Immunoglobulins (Ig) A and G subclass deficiencies are common
immune system disorders which cause morbidity especially between 2 and 6 yr of age. Prognosis of these defects and therapeutic approach is unclear. The aim of the present retrospective study was to review the clinical and laboratory records of 87 children with
IgA and/or
IgG subclass deficiency to determine whether these patients experience changes in serum Ig concentrations during follow-up and to give more clinic and laboratory information to the families about the course of these diseases. Among 87 patients studied, the most frequent defect was partial
IgA deficiency combined with
IgG3 subclass deficiency (41%).

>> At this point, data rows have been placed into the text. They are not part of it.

(** ** FCFS release *)

(** C8: [fcfs_release] stops the program when the current process is not
    the owner of the resource, and when the waiter at the head of the wait
    queue is not in WAIT status.  When the current process is the owner the
    call returns and the resource has no owner afterwards.  With an empty
    wait queue nothing else changes.  Otherwise exactly the head waiter is
    woken: its status goes from WAIT to READY and its other fields stay as
    they were, it leaves the wait queue, whose other waiters keep their
    places, and it is appended to the tail of the ready queue; the current
    process, the other resources and the other processes are as before. *)
Theorem fcfs_release_contract rid st r :
  resources st !! rid = Some r ->
  (owner r <> current st -> fcfs_release rid st = Fault AssertionFailed) /\
  (forall w ws, owner r = current st -> waitqueue r = w :: ws ->
     status (procs st w) <> PROCESS_WAIT ->
     fcfs_release rid st = Fault AssertionFailed) /\
  (owner r = current st -> waitqueue r = [] ->
     exists st',
       fcfs_release rid st = Ok tt st' /\
       current st' = current st /\
       readyqueue st' = readyqueue st /\
       resources st' !! rid = Some (mkResource None []) /\
       length (resources st') = length (resources st) /\
       (forall j, j <> rid -> resources st' !! j = resources st !! j) /\
       procs st' = procs st) /\
  (forall w ws, owner r = current st -> waitqueue r = w :: ws ->
     status (procs st w) = PROCESS_WAIT ->
     exists st',
       fcfs_release rid st = Ok tt st' /\
       current st' = current st /\
       readyqueue st' = readyqueue st ++ [w] /\
       resources st' !! rid = Some (mkResource None ws) /\
       length (resources st') = length (resources st) /\
       (forall j, j <> rid -> resources st' !! j = resources st !! j) /\
       status (procs st' w) = PROCESS_READY /\
       age (procs st' w) = age (procs st w) /\
       lifespan (procs st' w) = lifespan (procs st w) /\
       prio (procs st' w) = prio (procs st w) /\
       prio_orig (procs st' w) = prio_orig (procs st w) /\
       resources_to_acquire (procs st' w)
       = resources_to_acquire (procs st w) /\
       (forall q, q <> w -> procs st' q = procs st q)).
Proof.
  intros Hr. pose proof (lookup_lt_Some _ _ _ Hr) as Hlt.
  unfold fcfs_release. rewrite Hr.
  split; [|split; [|split]].
  - intros Hne. now destruct (decide (owner r = current st)).
  - intros w ws Ho Hq Hs. destruct (decide (owner r = current st)); [|reflexivity].
    rewrite Hq. unfold wake. apply is_wait_false in Hs. now rewrite Hs.
  - intros Ho Hq. destruct (decide (owner r = current st)); [|contradiction].
    rewrite Hq. eexists. split; [reflexivity|]. cbn.
    split; [reflexivity|]. split; [reflexivity|].
    split; [now apply list_lookup_insert_eq|].
    split; [apply length_insert|].
    split; [|reflexivity].
    intros j Hj. now apply list_lookup_insert_ne.
  - intros w ws Ho Hq Hs. destruct (decide (owner r = current st)); [|contradiction].
    rewrite Hq. unfold wake. apply is_wait_true in Hs. rewrite Hs.
    rewrite list_del_init_head. eexists. split; [reflexivity|]. cbn.
    split; [reflexivity|]. split; [reflexivity|].
    split; [now apply list_lookup_insert_eq|].
    split; [apply length_insert|].
    split; [intros j Hj; now apply list_lookup_insert_ne|].
    rewrite upd_proc_same. cbn.
    repeat (split; [reflexivity|]).
    intros q Hq'. now rewrite upd_proc_other.
Qed.
Lemma preserves_ret {A} (a : A) : preserves I (mret a).
Proof. by intros s b s' Hs [= <- <-]. Qed.
Lemma preserves_bind {A B} (c : M S A) (k : A → M S B) :
  preserves I c → (∀ a, preserves I (k a)) → preserves I (c ≫= k).
Proof. intros Hc Hk s b s' Hs (a&s1&H1&H2)%bind_inv. eapply Hk; [by eapply Hc|done]. Qed.
Lemma preserves_expect {A} e (o : option A) : preserves I (expect e o).
Proof. by intros s b s' Hs [_ ->]%expect_inv. Qed.
Lemma preserves_mget : preserves I mget.
Proof. by intros s b s' Hs [= <- <-]. Qed.
Lemma preserves_throw {A} e : preserves I (throw (A:=A) e).
Proof. done. Qed.
Lemma preserves_blocked {A} : preserves I (blocked (A:=A)).
Proof. done. Qed.
Lemma preserves_modify f : (∀ s, I s → I (f s)) → preserves I (modify f).
Proof. intros Hf s b s' Hs E. injection E as _ <-. by apply Hf. Qed.
(** A computation on a component whose state satisfies [J]. *)
Lemma preserves_zoom {T A} (get : S → T) (put : T → S → S) (J : T → Prop) (c : M T A) :
  (∀ s, I s → J (get s)) → (∀ s t, I s → J t → I (put t s)) → preserves J c →
  preserves I (zoom get put c).
Proof.
  intros H1 H2 Hc s a s' Hs. unfold zoom. destruct (c (get s)) as [[b t]|?|] eqn:E; [|done..].
  intros Er. injection Er as _ <-. apply H2; [done|]. eapply Hc; [by apply H1|done].
Qed.
End preserves.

The other groups were as follows; partial
IgA deficiency (32%), selective
IgA deficiency (8%), partial
IgA combined with IgG2-G4 subclass deficiency (6%), and
IgG subclass deficiency (13%). The commonest clinical presentations were recurrent
upper respiratory tract infections (76%),
pneumonia (14%), acute
gastroenteritis (3%), urinary tractus
infection (3%),
sinusitis (2%), and acute
otitis media (2%). Atopy was widely represented in the patients studied (24%). The number of patients who were given prophylactic treatment with
benzathine penicilline, prophylactic oral
antibiotic, or oral
bacterial extract to prevent
infections was 68 (78%). Frequency of
recurrent infections decreased from 7.9 +/- 4.9 per year to 2.5 +/- 2.3 in 68 patients receiving any prophylactic regimen; however, decrease in frequency of
infections did not show any significant difference between different prophylactic groups. None of the patients in the selective
IgA deficiency group had reached normal serum levels of
IgA. At the age of 58.3 +/- 21.4 months, 52% of patients in partial
IgA deficiency group and 51% of patients in partial
IgA +
IgG subclass deficiency group, serum
IgA increased to normal ranges. Serum
IgG subclass levels increased to normal range for age in 67% of patients in partial
IgA +
IgG subclass deficiency group and in 30% of patients in isolated
IgG subclass deficiency group. The mean age for reaching age-related normal
IgG subclass levels for these patients was 69.0 +/- 14.5 months. In conclusion, findings of this study suggest that
IgA and/or
IgG subclass deficiency may be either progressive or reversible disorders and emphasize the value of monitoring Ig levels in affected individuals.